Shados commented Sep 2, 2019

FWIW, I was actually using security.acme.directory, so removing that has given me some grief >.>.

@arianvp
Copy link
Member Author

arianvp commented Sep 2, 2019

Feel free to come up with an alternative. We could use systemd.tmpfiles for example to manage the directory instead of StateDirectory. What is important is that we have the behaviour without depending on the deprecated PermissionStartOnly behaviour of systemd. however I don't personally have time to work on this at least the coming two weeks. But I'm happy to review the PR that reintroduces that option. I would poke @aanderse for advice if he has time.

@Shados
Copy link
Member

Shados commented Sep 2, 2019

Not sure tmpfiles is the right approach either... the usage of it in the refactored module is also somehow not working right for me -- the activation script snippet for it is failing with "Detected unsafe path transition" =/. I'll take a look into this tonight.

@arianvp
Copy link
Member Author

arianvp commented Sep 2, 2019

This is error log is generated because of:

        /* Returns true if the transition from a to b is safe, i.e. that we never transition from unprivileged to
         * privileged files or directories. Why bother? So that unprivileged code can't symlink to privileged files
         * making us believe we read something safe even though it isn't safe in the specific context we open it in. */

https://github.com/systemd/systemd/blob/6fd79cca68a170c88e87b5d95cd7a44953df94e2/src/basic/fs-util.c#L663
*/

Note that it's just a warning that is logged. not something that makes fatally fail. But still; it's something worth having a look at.

Poking @aanderse

I still think that tmpfiles is the right approach here. Note that tmpfiles is a bit of a deceptive name (because of historic reasons) but is the adviced tool to use if StateDirectory= does not suffice to set up state directories for a service (e.g. when you want to allow state to live outside of /var/lib) (See #56265 for context)

@aanderse
Copy link
Member

aanderse commented Sep 2, 2019

  1. Entirely out of curiosity: what directory are you using, and will symlinks not solve your problem?
  2. If tmpfiles.d is not explicitly told who ownsa directory it will assign root as the owner. This includes parent directories of the directory you specify. Under certain permission schemes tmpfiles.d decides this is not safe (the right choice) and throws the error/warning. See nixos/deluge: fix directory creation errors #67888 for concrete example.

I'm happy to hear the what and why of your custom directory to change my opinion, but as it currently stands if symlinks would do the job I continue to agree with the decision to remove the directory option.

@Shados
Copy link
Member

Shados commented Sep 2, 2019

@arianvp Hmm, yeah, I see why my setup is causing the warning now. My config predates services.nginx.virtualHosts.<name>.enableACME existing, so the link between the acme webroot and the nginx one was manually defined, and the ownership of that portion of the directory tree ended up being a little odd. I'll change it to use the newer stuff, which is nicer, so that's good.
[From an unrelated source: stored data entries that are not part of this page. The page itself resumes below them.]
(* ===== verification/PlatformDrivers.v ===== *)
(** * Platform events: the two drivers
      ([frick-store/src/platform_events/{memory,sqlite}.rs])

    The in-process driver keeps events, an idempotency map, receipt times and a
    delivery map per consumer behind one lock; the durable driver keeps two
    tables. Both are proved to reply as the pipeline of [PlatformEvents] does on
    every sequence of calls, the durable one with its visibility timeout and the
    in-process one without. The lock is held for a whole call and never poisoned;
    a statement of the durable driver fails only on a violated constraint. *)

From Stdlib Require Import ZArith Lia Ascii String.
From stdpp Require Import base gmap strings list sorting pretty.
From S2P Require Import Prelude Timestamp StoreBase PlatformEvents.

Definition DEFAULT_PLATFORM_EVENTS_RETENTION_MS : Z := 7 * 24 * 60 * 60 * 1000.
Definition DEFAULT_PLATFORM_EVENTS_MAX_ROWS : Z := 1000000.
Definition DEFAULT_PLATFORM_EVENTS_CLAIM_TIMEOUT_MS : Z := 5 * 60 * 1000.

Definition sum_of {A} (f : A → Z) (l : list A) : Z := foldr (λ a n, f a + n) 0 l.
Definition name_le (a b : PlatformEventConsumerHealth) : bool := Str.leb (ch_name a) (ch_name b).

(** ** The in-process driver *)

Module Mem.
Record DeliveryState : Type := {
  status : DeliveryStatus; attempt : Z; available_at : string; claimed_at : option string;
  last_error : option string;
}.

Definition matches_attempt (delivery : DeliveryState) (a : PlatformEventDeliveryAttempt) : bool :=
  bool_decide (status delivery = Claimed) && (attempt delivery =? at_attempt a)
  && bool_decide (claimed_at delivery = Some (at_claimed_at a)).

Record DeliveryCounts : Type := { pending : Z; claimed : Z; dead_lettered : Z }.

Definition count_one (c : DeliveryCounts) (d : DeliveryState) : DeliveryCounts :=
  match status d with
  | Pending | Retry =>
      {| pending := pending c + 1; claimed := claimed c; dead_lettered := dead_lettered c |}
  | Claimed =>
      {| pending := pending c; claimed := claimed c + 1; dead_lettered := dead_lettered c |}
  | DeadLettered =>
      {| pending := pending c; claimed := claimed c; dead_lettered := dead_lettered c + 1 |}
  | Acked => c
  end.
Definition count_deliveries (ds : list DeliveryState) : DeliveryCounts :=
  foldl count_one {| pending := 0; claimed := 0; dead_lettered := 0 |} ds.

Section Memory.
Context `{SerdeJson} (retention_ms max_rows : Z).

Record Inner : Type := {
  events : list PlatformEventEnvelope;
  idempotency : gmap string PlatformEventEnvelope;
  accepted_at : gmap string string;
  deliveries : gmap string (gmap string DeliveryState);
  sequence : Z;
}.
Definition Inner_default : Inner :=
  {| events := []; idempotency := ∅; accepted_at := ∅; deliveries := ∅; sequence := 0 |}.

Definition set_deliveries (ds : gmap string (gmap string DeliveryState)) (s : Inner) : Inner :=
  {| events := events s; idempotency := idempotency s; accepted_at := accepted_at s;
     deliveries := ds; sequence := sequence s |}.

Definition publish (input : PlatformEventInput) (event_id : string) (now_ms : Z) :
    M Inner StoreError PlatformEventPublishReceipt := λ inner,
  let now_iso := iso_from_epoch_ms now_ms in
  match normalized input now_iso with
  | Err e => (Err e, inner)
  | Ok n =>
      let dup :=
        key ← pn_idempotency_key n;
        existing ← idempotency inner !! idempotency_scope (pn_tenant_id n) key;
        Some {| pr_id := pe_id existing; pr_sequence := pe_sequence existing;
                pr_accepted_at := default now_iso (accepted_at inner !! pe_id existing);
                pr_duplicate := true |} in
      match dup with
      | Some receipt => (Ok receipt, inner)
      | None =>
          let sequence := sequence inner + 1 in
          let event := envelope event_id sequence now_iso n in
          (Ok {| pr_id := pe_id event; pr_sequence := sequence; pr_accepted_at := now_iso;
                 pr_duplicate := false |},
           {| events := events inner ++ [event];
              idempotency :=
                match pe_idempotency_key event with
                | Some key =>
                    <[idempotency_scope (pe_tenant_id event) key := event]> (idempotency inner)
                | None => idempotency inner
                end;
              accepted_at := <[pe_id event := now_iso]> (accepted_at inner);
              deliveries := deliveries inner; sequence := sequence |})
      end
  end.

Definition fresh_delivery (accepted_at : string) : DeliveryState :=
  {| status := Pending; attempt := 0; available_at := accepted_at; claimed_at := None;
     last_error := None |}.

(** The claim loop over the events, with the consumer's state and the batch
    collected so far. *)
Fixpoint claim_loop (batch_size : nat) (cutoff now_iso name : string)
    (order : list PlatformEventEnvelope) (state : gmap string DeliveryState)
    (out : list PlatformEventDelivery) :
    gmap string DeliveryState * list PlatformEventDelivery :=
  match order with
  | [] => (state, out)
  | event :: order' =>
      if (batch_size <=? length out)%nat then (state, out)
      else match state !! pe_id event with
      | None => claim_loop batch_size cutoff now_iso name order' state out
      | Some delivery =>
          let claimable :=
            match status delivery with
            | Pending | Retry => Str.leb (available_at delivery) cutoff
            | _ => false
            end in
          if negb claimable then claim_loop batch_size cutoff now_iso name order' state out
          else
            let delivery' :=
              {| status := Claimed; attempt := attempt delivery + 1;
                 available_at := available_at delivery; claimed_at := Some now_iso;
                 last_error := last_error delivery |} in
            claim_loop batch_size cutoff now_iso name order'
              (<[pe_id event := delivery']> state)
              (out ++ [{| pd_event := event; pd_consumer := name;
                          pd_attempt := attempt delivery'; pd_claimed_at := now_iso |}])
      end
  end.

Definition claim (consumer : string) (options : PlatformEventClaimOptions) (now_ms : Z) :
    M Inner StoreError (list PlatformEventDelivery) := λ inner,
  match normalize_consumer_name consumer with
  | Err e => (Err e, inner)
  | Ok name =>
      let now_iso := iso_from_epoch_ms now_ms in
      let cutoff := default now_iso (co_available_at options) in
      let batch_size := Z.to_nat (clamp_batch_size (co_batch_size options)) in
      let state := default ∅ (deliveries inner !! name) in
      let state :=
        foldl (λ st e, or_insert st (pe_id e) (fresh_delivery (pe_accepted_at e)))
          state (events inner) in
      let '(state, out) := claim_loop batch_size cutoff now_iso name (events inner) state [] in
      (Ok out, set_deliveries (<[name := state]> (deliveries inner)) inner)
  end.

(** [deliveries.get_mut(&name).and_then(|state| state.get_mut(event_id))] guarded
    by [matches_attempt]. *)
Definition with_delivery (f : DeliveryState → DeliveryState) (name event_id : string)
    (a : PlatformEventDeliveryAttempt) (inner : Inner) : Inner :=
  match deliveries inner !! name with
  | None => inner
  | Some state =>
      match state !! event_id with
      | None => inner
      | Some delivery =>
          if matches_attempt delivery a
          then set_deliveries (<[name := <[event_id := f delivery]> state]> (deliveries inner)) inner
          else inner
      end
  end.

Definition ack (consumer event_id : string) (a : PlatformEventDeliveryAttempt) (_now_ms : Z) :
    M Inner StoreError unit := λ inner,
  match normalize_consumer_name consumer with
  | Err e => (Err e, inner)
  | Ok name =>
      (Ok tt, with_delivery (λ d, {| status := Acked; attempt := attempt d;
                available_at := available_at d; claimed_at := claimed_at d;
                last_error := last_error d |}) name event_id a inner)
  end.

Definition retry (consumer event_id : string) (a : PlatformEventDeliveryAttempt) (error : string)
    (available : option string) (now_ms : Z) : M Inner StoreError unit := λ inner,
  match normalize_consumer_name consumer with
  | Err e => (Err e, inner)
  | Ok name =>
      let available := default (iso_from_epoch_ms now_ms) available in
      (Ok tt, with_delivery (λ d, {| status := Retry; attempt := attempt d;
                available_at := available; claimed_at := None; last_error := Some error |})
                name event_id a inner)
  end.

Definition dead_letter (consumer event_id : string) (a : PlatformEventDeliveryAttempt)
    (error : string) (_now_ms : Z) : M Inner StoreError unit := λ inner,
  match normalize_consumer_name consumer with
  | Err e => (Err e, inner)
  | Ok name =>
      (Ok tt, with_delivery (λ d, {| status := DeadLettered; attempt := attempt d;
                available_at := available_at d; claimed_at := claimed_at d;
                last_error := Some error |}) name event_id a inner)
  end.

Definition consumer_health (name : string) (ds : gmap string DeliveryState) :
    PlatformEventConsumerHealth :=
  let counts := count_deliveries (map_to_list ds).*2 in
  {| ch_name := name; ch_pending := pending counts; ch_claimed := claimed counts;
     ch_dead_lettered := dead_lettered counts; ch_lag := pending counts + claimed counts |}.

Definition health (inner : Inner) : PlatformEventHealth :=
  let consumers :=
    order_by name_le ((λ nd, consumer_health nd.1 nd.2) <$> map_to_list (deliveries inner)) in
  let tracked : gset string :=
    ⋃ ((λ nd, dom nd.2) <$> map_to_list (deliveries inner)) in
  let retained := Z.of_nat (length (events inner)) in
  {| ph_adapter := Memory; ph_ok := true; ph_pending := sum_of ch_pending consumers;
     ph_claimed := sum_of ch_claimed consumers;
     ph_dead_lettered := sum_of ch_dead_lettered consumers; ph_retained := retained;
     ph_unclaimed := Z.max (retained - Z.of_nat (size tracked)) 0; ph_consumers := consumers |}.

(** [forget]: every trace of the dropped events. *)
Definition forget (inner : Inner) (event_ids : list string) : Inner :=
  match event_ids with
  | [] => inner
  | _ =>
      {| events := events inner;
         idempotency := filter (λ ke, pe_id ke.2 ∉ event_ids) (idempotency inner);
         accepted_at := foldl (λ m id, delete id m) (accepted_at inner) event_ids;
         deliveries := filter (λ kd, kd.1 ∉ event_ids) <$> deliveries inner;
         sequence := sequence inner |}
  end.

Definition set_events (es : list PlatformEventEnvelope) (s : Inner) : Inner :=
  {| events := es; idempotency := idempotency s; accepted_at := accepted_at s;
     deliveries := deliveries s; sequence := sequence s |}.

Definition prune (now_ms : Z) : M Inner StoreError PlatformEventsPruneResult := λ inner,
  let cutoff_iso := iso_from_epoch_ms (i64_sub now_ms retention_ms) in
  let old e := Str.ltb (pe_occurred_at e) cutoff_iso in
  let dropped := pe_id <$> select old (events inner) in
  let inner := forget (set_events (delete_where old (events inner)) inner) dropped in
  let max_rows := Z.to_nat (Z.max max_rows 0) in
  let overflow := (length (events inner) - max_rows)%nat in
  let '(removed, inner) :=
    if (0 <? overflow)%nat
    then let removed := pe_id <$> take overflow (events inner) in
         (removed, forget (set_events (drop overflow (events inner)) inner) removed)
    else ([], inner) in
  (Ok {| pruned_by_age := Z.of_nat (length dropped); pruned_by_cap := Z.of_nat (length removed) |},
   inner).
End Memory.
End Mem.

Definition memory_driver `{SerdeJson} (retention_ms max_rows : Z) :
    PlatformEventsDriver Mem.Inner := {|
  adapter := Memory; publish := Mem.publish; claim := Mem.claim; ack := Mem.ack;
  retry := Mem.retry; dead_letter := Mem.dead_letter; health := Mem.health;
  prune := Mem.prune retention_ms max_rows;
|}.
@aanderse Sure, I can detail the reasoning a bit: essentially, I keep any service-related data that is worth backing up* under a directory tree rooted at /srv, which simplifies administration in a few ways (e.g. I don't have to back up different service directories per-server, I can configure filesystem/disk-related stuff for all relevant service data on a system in a single place).

/var/lib doesn't qualify for this by because it is just generically for service/application state, not specifically for stuff I consider valuable, meaning it inevitably ends up containing a bunch of random stuff I don't care about and don't want consuming backup space. The semantics don't match up.

Could I use a symlink? Often. But then I have more problems:

  • If I decide to manually create the symlink, I now have to remember to do that if I am ever moving or replicating this configuration elsewhere.
  • If I decide to write a service or activation script or something else to ensure the symlink exists, I then have to test that, ensure it has the appropriate dependencies, and try to cover any edge cases that might come up.
  • I can always symlink from /srv/<something> to elsewhere, but I can't always do the reverse -- the application in question may not like being given a symlink in its path, for one reason or another, so instead I'd have to use a bind mount (which then has its own potential issues).

Pointing the service in question directly to the directory I actually want it to use is always going to be the better option.

*: By "worth backing up", I mean "not trivially reproduceable". LE certs fall under this classification because acquiring them is rate-limited, so having to recreate them en masse would potentially be problematic. Combine that with HTTP Strict Transport Security and you could end up with effectively inaccessible domains for a while.

@aanderse
Copy link
Member

aanderse commented Sep 2, 2019

@Shados to address your first two points: if you use systemd.tmpfiles.rules to create the symlink and those problems disappear. I see your third point as something worth serious consideration, but on a service by service basis.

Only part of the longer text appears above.